(Records excerpted from a collection)
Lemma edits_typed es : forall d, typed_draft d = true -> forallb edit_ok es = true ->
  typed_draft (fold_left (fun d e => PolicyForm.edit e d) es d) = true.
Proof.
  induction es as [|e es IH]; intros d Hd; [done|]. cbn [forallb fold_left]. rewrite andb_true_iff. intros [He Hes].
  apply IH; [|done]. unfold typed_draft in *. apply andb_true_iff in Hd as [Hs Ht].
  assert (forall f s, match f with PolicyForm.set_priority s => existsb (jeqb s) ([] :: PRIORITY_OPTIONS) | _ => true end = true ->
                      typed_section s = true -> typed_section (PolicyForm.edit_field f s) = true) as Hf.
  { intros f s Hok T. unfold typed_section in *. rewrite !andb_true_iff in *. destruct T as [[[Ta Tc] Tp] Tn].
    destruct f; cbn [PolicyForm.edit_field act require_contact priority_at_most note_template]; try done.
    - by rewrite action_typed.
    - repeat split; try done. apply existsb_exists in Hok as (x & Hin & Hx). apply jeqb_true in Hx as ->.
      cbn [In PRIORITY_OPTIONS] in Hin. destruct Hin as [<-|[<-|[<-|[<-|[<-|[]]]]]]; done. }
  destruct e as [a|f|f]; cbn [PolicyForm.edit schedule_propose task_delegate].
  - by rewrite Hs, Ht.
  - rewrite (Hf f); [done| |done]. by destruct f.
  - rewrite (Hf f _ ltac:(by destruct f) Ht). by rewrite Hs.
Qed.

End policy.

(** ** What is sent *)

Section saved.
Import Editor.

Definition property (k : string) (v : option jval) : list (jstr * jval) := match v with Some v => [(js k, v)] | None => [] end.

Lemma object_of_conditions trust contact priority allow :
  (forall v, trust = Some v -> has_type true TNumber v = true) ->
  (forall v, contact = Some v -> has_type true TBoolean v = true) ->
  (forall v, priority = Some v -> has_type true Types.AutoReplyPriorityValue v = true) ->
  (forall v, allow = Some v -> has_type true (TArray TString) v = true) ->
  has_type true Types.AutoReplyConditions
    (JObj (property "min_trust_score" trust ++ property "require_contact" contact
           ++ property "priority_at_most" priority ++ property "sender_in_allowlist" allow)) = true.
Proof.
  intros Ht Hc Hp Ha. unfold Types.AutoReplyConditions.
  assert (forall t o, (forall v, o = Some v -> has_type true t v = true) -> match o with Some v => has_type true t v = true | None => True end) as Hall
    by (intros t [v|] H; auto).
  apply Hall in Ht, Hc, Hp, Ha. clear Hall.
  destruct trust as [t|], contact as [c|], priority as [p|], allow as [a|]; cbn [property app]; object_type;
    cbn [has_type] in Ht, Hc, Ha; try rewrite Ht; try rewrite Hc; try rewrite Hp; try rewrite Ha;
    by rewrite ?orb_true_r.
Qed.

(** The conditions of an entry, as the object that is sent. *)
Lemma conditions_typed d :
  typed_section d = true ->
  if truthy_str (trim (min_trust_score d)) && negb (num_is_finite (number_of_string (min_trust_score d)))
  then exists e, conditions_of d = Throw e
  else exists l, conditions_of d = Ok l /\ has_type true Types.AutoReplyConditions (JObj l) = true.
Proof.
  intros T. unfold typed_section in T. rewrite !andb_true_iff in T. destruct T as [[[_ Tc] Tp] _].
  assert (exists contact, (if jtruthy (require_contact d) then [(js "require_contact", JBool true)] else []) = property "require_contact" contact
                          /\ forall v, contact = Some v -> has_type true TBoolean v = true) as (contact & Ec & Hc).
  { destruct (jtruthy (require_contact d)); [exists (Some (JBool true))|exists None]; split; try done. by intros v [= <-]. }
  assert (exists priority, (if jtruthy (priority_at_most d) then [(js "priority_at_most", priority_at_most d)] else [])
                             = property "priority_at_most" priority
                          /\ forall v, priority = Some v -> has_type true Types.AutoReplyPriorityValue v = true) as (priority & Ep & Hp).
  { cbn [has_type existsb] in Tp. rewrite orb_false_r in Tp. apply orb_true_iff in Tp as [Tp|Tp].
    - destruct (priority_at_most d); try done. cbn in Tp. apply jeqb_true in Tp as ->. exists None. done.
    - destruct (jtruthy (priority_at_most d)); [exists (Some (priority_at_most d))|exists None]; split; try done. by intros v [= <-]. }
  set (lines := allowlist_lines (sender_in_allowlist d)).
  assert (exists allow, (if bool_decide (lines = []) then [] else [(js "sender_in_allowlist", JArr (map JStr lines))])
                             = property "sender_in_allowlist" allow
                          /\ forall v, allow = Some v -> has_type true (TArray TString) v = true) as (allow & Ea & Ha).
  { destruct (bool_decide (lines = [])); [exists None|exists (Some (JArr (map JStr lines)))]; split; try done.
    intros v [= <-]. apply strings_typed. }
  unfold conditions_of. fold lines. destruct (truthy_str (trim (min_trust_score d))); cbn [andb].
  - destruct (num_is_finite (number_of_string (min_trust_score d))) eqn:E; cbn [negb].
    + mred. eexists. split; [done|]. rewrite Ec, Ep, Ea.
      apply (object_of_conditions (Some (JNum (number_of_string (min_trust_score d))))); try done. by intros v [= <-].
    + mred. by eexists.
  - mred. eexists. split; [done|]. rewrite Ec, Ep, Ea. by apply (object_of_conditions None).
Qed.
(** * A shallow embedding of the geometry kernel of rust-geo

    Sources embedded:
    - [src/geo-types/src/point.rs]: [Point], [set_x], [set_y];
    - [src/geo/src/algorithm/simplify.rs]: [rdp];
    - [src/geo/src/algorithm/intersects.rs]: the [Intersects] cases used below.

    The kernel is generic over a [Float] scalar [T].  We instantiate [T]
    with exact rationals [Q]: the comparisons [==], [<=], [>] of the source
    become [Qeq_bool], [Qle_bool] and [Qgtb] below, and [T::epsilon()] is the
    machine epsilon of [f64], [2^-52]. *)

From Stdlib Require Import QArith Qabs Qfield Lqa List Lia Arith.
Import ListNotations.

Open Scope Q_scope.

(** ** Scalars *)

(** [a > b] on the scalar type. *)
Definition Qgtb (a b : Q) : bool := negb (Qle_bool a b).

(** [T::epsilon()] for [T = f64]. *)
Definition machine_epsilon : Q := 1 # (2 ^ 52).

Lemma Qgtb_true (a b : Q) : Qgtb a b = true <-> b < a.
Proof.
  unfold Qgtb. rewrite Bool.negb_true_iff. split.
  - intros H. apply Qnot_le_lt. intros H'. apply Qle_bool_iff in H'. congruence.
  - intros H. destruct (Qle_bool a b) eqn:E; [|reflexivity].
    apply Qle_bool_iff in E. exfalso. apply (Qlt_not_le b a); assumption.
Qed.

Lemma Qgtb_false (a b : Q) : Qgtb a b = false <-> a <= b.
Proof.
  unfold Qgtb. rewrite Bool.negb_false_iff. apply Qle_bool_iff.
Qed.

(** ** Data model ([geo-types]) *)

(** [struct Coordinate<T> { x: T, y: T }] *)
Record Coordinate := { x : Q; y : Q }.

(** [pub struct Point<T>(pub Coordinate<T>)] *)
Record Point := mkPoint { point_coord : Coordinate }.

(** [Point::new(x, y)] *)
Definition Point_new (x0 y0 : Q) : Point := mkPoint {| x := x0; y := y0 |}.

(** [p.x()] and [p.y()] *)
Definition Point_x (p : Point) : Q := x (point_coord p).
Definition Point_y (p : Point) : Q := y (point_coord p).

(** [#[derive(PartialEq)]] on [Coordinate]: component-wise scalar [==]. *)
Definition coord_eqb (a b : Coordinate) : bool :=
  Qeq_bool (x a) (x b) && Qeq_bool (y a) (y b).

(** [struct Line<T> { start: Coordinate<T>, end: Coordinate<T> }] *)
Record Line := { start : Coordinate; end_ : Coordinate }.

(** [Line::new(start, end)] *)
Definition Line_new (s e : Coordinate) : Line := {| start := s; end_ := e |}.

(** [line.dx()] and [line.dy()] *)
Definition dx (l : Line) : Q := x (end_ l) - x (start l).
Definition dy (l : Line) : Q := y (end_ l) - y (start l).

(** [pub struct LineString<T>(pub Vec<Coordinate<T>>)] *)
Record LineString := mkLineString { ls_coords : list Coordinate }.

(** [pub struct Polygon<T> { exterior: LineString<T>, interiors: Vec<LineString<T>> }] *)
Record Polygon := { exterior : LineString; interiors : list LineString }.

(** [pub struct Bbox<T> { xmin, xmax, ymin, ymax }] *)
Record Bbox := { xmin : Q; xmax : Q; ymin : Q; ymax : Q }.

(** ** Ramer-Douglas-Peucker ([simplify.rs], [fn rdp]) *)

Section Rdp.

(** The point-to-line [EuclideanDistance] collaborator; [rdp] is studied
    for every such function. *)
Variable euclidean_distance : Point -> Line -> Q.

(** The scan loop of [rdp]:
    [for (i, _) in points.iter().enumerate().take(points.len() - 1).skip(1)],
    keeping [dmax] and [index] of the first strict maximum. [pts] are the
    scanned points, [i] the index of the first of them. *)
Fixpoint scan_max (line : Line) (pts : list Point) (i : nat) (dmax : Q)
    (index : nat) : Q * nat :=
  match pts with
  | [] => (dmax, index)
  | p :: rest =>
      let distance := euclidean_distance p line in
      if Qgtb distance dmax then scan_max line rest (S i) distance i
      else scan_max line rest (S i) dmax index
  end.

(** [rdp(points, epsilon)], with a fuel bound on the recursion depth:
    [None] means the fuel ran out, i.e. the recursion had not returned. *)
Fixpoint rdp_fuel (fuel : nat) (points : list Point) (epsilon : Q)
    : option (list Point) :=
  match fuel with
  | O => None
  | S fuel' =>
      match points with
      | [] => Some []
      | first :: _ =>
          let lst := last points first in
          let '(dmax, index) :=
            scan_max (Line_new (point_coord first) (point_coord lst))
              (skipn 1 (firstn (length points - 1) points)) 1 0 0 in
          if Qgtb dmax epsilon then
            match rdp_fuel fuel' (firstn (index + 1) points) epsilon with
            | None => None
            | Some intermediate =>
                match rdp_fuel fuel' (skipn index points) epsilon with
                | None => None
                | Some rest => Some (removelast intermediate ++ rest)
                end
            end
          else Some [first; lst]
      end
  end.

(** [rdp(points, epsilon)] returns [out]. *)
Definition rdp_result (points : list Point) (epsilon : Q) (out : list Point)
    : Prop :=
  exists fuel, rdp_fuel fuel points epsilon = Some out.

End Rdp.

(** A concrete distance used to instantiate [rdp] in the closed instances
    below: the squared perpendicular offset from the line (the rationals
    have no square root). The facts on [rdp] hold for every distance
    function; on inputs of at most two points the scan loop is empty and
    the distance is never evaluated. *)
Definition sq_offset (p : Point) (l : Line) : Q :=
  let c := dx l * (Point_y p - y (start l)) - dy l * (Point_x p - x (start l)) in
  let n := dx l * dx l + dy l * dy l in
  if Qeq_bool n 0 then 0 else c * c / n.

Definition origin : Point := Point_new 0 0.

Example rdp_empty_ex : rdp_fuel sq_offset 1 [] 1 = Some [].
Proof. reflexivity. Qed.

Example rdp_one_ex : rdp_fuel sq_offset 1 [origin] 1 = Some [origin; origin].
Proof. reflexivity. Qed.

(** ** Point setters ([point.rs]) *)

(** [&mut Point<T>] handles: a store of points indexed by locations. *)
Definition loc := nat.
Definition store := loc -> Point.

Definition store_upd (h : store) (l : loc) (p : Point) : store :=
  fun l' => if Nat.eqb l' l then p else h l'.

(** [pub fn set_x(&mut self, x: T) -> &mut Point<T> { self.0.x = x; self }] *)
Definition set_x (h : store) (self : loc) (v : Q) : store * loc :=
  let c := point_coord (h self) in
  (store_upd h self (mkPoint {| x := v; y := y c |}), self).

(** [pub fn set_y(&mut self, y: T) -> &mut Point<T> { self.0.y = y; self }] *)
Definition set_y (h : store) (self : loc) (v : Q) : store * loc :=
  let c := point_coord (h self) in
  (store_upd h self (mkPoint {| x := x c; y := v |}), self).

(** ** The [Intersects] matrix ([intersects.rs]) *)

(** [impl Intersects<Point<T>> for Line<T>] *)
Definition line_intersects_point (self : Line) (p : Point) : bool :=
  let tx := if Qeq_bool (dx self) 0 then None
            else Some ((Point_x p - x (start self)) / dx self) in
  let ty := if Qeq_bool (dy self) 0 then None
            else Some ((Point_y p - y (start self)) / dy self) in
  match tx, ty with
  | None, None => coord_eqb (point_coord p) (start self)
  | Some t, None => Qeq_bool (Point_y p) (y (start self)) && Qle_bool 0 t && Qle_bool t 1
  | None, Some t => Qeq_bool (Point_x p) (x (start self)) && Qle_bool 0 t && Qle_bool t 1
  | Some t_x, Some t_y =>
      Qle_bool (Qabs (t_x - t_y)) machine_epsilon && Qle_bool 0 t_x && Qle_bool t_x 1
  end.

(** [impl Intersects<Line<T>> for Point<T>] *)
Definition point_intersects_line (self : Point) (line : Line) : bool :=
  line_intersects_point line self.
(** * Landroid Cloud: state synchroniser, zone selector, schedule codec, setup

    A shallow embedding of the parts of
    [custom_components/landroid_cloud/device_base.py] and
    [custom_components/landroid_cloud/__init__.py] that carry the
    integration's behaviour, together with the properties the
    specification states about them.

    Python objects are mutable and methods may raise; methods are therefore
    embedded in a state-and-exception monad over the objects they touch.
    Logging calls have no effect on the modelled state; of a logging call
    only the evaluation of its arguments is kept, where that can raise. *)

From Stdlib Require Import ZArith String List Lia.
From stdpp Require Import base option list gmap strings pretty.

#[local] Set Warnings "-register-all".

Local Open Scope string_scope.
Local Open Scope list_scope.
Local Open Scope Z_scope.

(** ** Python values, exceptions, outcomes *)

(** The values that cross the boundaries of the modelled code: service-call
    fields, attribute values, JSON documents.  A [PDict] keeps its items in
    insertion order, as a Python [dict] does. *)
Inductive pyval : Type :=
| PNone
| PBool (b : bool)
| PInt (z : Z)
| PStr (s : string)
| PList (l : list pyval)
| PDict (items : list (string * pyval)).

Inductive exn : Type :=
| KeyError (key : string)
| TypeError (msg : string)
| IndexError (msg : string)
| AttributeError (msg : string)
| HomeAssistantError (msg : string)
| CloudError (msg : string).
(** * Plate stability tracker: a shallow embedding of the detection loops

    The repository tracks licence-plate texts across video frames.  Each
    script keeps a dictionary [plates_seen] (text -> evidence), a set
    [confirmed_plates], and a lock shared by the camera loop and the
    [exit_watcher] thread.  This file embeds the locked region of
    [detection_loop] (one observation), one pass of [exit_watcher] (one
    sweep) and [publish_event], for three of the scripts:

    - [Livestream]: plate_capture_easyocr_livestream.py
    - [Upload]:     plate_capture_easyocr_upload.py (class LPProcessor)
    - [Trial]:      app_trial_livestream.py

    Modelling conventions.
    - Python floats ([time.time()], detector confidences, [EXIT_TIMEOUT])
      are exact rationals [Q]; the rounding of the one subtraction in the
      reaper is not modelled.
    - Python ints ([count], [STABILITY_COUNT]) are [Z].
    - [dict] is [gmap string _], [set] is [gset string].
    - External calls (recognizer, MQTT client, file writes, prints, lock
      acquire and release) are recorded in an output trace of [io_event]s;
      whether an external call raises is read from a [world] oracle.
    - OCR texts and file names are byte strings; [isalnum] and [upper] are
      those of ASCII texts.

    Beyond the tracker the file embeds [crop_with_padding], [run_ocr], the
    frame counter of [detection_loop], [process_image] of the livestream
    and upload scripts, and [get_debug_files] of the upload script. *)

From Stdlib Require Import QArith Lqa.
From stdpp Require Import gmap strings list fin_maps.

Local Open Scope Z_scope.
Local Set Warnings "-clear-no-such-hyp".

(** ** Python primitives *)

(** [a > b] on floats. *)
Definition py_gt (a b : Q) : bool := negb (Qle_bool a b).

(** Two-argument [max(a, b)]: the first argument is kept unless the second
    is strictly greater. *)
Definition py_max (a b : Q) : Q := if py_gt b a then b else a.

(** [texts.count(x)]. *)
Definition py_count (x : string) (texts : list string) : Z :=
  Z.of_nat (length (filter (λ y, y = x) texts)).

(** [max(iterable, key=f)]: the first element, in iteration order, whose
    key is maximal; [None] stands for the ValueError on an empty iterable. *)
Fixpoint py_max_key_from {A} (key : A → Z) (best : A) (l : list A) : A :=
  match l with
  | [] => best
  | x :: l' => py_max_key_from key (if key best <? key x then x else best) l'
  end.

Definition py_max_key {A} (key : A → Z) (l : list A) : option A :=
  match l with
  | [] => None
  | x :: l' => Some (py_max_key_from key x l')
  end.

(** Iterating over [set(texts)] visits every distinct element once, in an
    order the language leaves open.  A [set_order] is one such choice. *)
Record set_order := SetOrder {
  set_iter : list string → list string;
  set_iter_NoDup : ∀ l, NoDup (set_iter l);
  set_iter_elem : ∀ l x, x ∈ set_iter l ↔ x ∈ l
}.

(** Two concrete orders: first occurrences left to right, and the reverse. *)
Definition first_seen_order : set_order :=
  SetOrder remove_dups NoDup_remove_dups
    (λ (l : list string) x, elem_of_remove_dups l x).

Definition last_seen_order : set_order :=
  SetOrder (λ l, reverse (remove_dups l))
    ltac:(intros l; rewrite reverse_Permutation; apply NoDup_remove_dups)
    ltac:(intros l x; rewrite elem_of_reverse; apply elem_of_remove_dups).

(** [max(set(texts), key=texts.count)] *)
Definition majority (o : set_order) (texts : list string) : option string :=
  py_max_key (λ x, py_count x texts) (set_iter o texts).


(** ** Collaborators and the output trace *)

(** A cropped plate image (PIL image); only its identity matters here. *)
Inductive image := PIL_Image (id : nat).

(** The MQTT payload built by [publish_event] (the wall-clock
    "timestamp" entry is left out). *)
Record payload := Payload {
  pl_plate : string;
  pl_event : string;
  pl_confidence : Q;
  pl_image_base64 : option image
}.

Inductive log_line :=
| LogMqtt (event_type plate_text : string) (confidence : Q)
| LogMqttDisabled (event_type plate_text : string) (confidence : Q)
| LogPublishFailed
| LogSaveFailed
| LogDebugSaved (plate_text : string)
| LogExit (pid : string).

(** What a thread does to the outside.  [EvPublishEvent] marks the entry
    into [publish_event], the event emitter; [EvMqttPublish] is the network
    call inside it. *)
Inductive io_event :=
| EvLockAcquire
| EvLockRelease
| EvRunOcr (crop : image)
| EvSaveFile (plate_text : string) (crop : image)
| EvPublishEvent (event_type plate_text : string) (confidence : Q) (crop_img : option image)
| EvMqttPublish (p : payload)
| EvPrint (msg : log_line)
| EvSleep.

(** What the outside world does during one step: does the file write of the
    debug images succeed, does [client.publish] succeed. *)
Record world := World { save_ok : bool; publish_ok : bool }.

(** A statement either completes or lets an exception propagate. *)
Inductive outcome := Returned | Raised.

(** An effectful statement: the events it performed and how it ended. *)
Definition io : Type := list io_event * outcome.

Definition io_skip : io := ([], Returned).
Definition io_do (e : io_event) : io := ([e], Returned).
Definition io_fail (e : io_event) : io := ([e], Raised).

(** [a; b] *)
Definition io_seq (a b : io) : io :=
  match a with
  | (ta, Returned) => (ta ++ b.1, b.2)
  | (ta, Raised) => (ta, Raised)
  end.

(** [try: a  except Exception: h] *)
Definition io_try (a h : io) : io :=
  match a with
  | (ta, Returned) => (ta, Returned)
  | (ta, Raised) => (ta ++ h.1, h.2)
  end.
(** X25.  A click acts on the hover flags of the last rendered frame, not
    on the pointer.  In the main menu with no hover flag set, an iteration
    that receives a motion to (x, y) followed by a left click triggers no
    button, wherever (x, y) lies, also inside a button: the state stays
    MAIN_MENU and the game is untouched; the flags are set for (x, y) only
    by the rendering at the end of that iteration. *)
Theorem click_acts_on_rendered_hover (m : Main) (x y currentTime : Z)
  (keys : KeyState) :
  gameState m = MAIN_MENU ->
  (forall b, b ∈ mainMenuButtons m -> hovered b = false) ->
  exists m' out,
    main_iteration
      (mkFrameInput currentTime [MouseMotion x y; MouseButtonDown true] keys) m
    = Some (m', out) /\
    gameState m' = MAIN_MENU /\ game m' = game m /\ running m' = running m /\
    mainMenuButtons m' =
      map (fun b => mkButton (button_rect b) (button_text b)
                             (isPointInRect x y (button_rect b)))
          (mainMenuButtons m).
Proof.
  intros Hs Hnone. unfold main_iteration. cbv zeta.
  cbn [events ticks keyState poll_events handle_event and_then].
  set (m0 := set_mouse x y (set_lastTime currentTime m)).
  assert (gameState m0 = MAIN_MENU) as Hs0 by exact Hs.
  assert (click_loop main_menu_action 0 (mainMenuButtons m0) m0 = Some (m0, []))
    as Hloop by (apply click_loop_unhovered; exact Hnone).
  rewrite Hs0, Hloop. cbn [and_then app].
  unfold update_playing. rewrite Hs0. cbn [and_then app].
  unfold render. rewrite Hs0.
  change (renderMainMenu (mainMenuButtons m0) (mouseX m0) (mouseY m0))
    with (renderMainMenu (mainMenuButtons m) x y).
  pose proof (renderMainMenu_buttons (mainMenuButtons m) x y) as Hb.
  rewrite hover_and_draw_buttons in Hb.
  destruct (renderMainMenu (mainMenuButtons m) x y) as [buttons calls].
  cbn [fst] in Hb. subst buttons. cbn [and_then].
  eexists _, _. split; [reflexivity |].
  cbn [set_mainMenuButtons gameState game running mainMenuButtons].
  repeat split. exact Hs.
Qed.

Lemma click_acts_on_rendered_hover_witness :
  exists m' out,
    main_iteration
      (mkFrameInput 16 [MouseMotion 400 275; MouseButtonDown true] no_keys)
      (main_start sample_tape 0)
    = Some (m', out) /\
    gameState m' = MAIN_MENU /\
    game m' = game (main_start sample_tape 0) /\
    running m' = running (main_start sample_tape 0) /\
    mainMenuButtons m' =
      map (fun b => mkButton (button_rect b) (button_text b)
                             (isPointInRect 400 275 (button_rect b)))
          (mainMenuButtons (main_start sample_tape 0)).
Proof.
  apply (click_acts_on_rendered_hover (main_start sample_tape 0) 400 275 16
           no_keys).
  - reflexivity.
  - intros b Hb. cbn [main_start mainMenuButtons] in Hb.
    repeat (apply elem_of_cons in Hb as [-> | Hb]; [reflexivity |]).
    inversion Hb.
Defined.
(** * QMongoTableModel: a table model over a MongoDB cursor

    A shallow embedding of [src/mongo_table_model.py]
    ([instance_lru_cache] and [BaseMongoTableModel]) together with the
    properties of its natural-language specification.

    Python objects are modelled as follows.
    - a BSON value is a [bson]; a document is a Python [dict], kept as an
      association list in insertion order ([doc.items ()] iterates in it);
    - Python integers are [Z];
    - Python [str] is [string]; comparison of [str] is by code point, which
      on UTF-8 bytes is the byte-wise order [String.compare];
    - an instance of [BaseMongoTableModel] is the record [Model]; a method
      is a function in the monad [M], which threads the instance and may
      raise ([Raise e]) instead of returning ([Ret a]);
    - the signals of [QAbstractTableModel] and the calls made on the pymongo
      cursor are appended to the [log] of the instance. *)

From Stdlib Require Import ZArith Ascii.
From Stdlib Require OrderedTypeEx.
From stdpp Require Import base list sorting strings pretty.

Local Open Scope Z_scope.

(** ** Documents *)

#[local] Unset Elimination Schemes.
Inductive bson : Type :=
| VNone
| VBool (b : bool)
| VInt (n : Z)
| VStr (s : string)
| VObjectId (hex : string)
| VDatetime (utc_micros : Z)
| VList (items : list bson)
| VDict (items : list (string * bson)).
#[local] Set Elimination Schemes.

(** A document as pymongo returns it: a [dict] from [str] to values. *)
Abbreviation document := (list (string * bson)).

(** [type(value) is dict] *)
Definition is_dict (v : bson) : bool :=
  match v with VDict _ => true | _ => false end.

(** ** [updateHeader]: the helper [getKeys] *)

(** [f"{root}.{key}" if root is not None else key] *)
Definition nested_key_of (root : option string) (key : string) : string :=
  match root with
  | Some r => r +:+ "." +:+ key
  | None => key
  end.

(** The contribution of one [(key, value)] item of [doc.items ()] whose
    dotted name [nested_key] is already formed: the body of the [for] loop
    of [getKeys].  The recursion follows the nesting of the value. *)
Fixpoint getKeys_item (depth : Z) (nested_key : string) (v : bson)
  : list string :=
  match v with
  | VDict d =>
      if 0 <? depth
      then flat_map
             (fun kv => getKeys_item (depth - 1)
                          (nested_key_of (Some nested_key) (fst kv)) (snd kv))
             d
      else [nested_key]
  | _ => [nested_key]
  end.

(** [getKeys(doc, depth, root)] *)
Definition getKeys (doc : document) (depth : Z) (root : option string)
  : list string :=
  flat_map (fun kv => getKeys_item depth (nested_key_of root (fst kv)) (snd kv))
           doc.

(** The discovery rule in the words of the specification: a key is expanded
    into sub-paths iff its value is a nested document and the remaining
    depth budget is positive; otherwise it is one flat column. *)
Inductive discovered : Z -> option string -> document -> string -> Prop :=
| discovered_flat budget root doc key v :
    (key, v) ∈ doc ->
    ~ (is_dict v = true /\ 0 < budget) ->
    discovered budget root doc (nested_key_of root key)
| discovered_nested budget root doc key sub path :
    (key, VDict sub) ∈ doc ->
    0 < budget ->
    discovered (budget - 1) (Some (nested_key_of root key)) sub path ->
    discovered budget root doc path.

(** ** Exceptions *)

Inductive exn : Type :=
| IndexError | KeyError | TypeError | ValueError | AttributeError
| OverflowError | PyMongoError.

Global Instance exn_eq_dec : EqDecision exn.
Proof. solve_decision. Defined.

§ **Brief**:
Copy every line of the records above, starting with the first, up to and including the line containing "(forall v, contact".

§ **Solved problem**:
Lemma edits_typed es : forall d, typed_draft d = true -> forallb edit_ok es = true ->
  typed_draft (fold_left (fun d e => PolicyForm.edit e d) es d) = true.
Proof.
  induction es as [|e es IH]; intros d Hd; [done|]. cbn [forallb fold_left]. rewrite andb_true_iff. intros [He Hes].
  apply IH; [|done]. unfold typed_draft in *. apply andb_true_iff in Hd as [Hs Ht].
  assert (forall f s, match f with PolicyForm.set_priority s => existsb (jeqb s) ([] :: PRIORITY_OPTIONS) | _ => true end = true ->
                      typed_section s = true -> typed_section (PolicyForm.edit_field f s) = true) as Hf.
  { intros f s Hok T. unfold typed_section in *. rewrite !andb_true_iff in *. destruct T as [[[Ta Tc] Tp] Tn].
    destruct f; cbn [PolicyForm.edit_field act require_contact priority_at_most note_template]; try done.
    - by rewrite action_typed.
    - repeat split; try done. apply existsb_exists in Hok as (x & Hin & Hx). apply jeqb_true in Hx as ->.
      cbn [In PRIORITY_OPTIONS] in Hin. destruct Hin as [<-|[<-|[<-|[<-|[<-|[]]]]]]; done. }
  destruct e as [a|f|f]; cbn [PolicyForm.edit schedule_propose task_delegate].
  - by rewrite Hs, Ht.
  - rewrite (Hf f); [done| |done]. by destruct f.
  - rewrite (Hf f _ ltac:(by destruct f) Ht). by rewrite Hs.
Qed.

End policy.

(** ** What is sent *)

Section saved.
Import Editor.

Definition property (k : string) (v : option jval) : list (jstr * jval) := match v with Some v => [(js k, v)] | None => [] end.

Lemma object_of_conditions trust contact priority allow :
  (forall v, trust = Some v -> has_type true TNumber v = true) ->
  (forall v, contact = Some v -> has_type true TBoolean v = true) ->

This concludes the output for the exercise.